Sing, Unburied, Sing, by Jesmyn Ward
When Jesmyn Ward walked onto the stage and started telling her story, a room of 10,000 women fell silent. Everyone in that room was listening carefully. Furthermore, as an avid notetaker, even I had to put down my pen and paper. I didn’t want to miss a single word. The book is a fictional story of a family making their way from a Gulf Coast town to the Mississippi State Penitentiary and delves into the history of poverty and race in Mississippi. I’ll let you read the 800 reviews on Amazon and see for yourself that you can confidently add this book to the top of your reading list.
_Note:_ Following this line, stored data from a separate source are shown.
(** * process_transcription.py: transcription CSV to SQL INSERT statements

    A shallow embedding of [process_transcription] and [main] from
    [process_transcription.py], followed by the properties of the
    row transformer and of the command-line entry point. *)

From Stdlib Require Import Ascii String.
From Stdlib Require Import List NArith Bool Arith Lia.
Import ListNotations.

(** ** Python values *)

(** A Python [str] is a sequence of Unicode code points. *)
Definition char := N.
Definition str := list char.

(** An ASCII literal of the source, as a [str]. *)
Definition lit (s : string) : str := map N_of_ascii (list_ascii_of_string s).

Definition QUOTE : char := 39%N.   (* ' *)
Definition LF : char := 10%N.      (* line feed *)
Definition SPACE : char := 32%N.

(** Truth value of a [str]: the empty string is false, all others true. *)
Definition truthy (s : str) : bool :=
  match s with
  | [] => false
  | _ :: _ => true
  end.

(** [str.isspace] on one code point, the table of CPython's
    [_PyUnicode_IsWhitespace]. *)
Definition isspace (c : char) : bool :=
  ((9 <=? c) && (c <=? 13) || (28 <=? c) && (c <=? 32)
   || (c =? 133) || (c =? 160) || (c =? 5760)
   || (8192 <=? c) && (c <=? 8202)
   || (c =? 8232) || (c =? 8233) || (c =? 8239) || (c =? 8287)
   || (c =? 12288))%N.

(** [s.replace(old, new)] for a one-character [old]. *)
Fixpoint replace (old : char) (new : str) (s : str) : str :=
  match s with
  | [] => []
  | c :: s' =>
      if (c =? old)%N then new ++ replace old new s'
      else c :: replace old new s'
  end.

Fixpoint lstrip (s : str) : str :=
  match s with
  | [] => []
  | c :: s' => if isspace c then lstrip s' else s
  end.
You Are Not Lost, by Maxie McCoy
The author, Maxie McCoy, moderated a panel at the conference called, You’re Not Lost: Create the Career YOU Want, Not What is Being Determined for You. I met her during the book signing and she was just as personable and warm in a one-on-one conversation as she was on stage. That night, I started making my way through the book and love the exercises scattered throughout. For instance, one question she asks is which of your friends do you talk to about ideas, goals and dreams (as opposed to talking about other people). I love a good career book but there are so many options out there. This one drew me in because McCoy was incredible on the conference panel. Additionally, it feels less theoretical and more actionable, with concrete steps you can take to accomplish your goals.
Bossed Up, by Emilie Aries
Emilie Aries was one of the expert panelists on the panel with Maxie McCoy. She was real and honest about her own history and how she came to write this book. Most importantly, she backs up her advice with data and cites cognitive research as the basis of her recommendations.
Work Party, by Jaclyn Johnson
Although the author of Work Party, Jaclyn Johnson, didn’t speak at the conference, I ended up finding the book indirectly. After hearing Maxi McCoy (author of You Are Not Lost) speak on a panel, I obviously immediately googled her and saw that she recently spoke at Create & Cultivate, which was founded by Jaclyn Johnson. I attended Create & Cultivate in New York City this Summer and it was another incredible conference. Johnson has had an amazing journey in her own right and is always lifting other women up. She has built a meaningful community of entrepreneurial women like no other. I can’t wait to read more about her journey.
What books are next on your reading list? Have you read a book recently that you loved and recommend to all your friends? Comment below.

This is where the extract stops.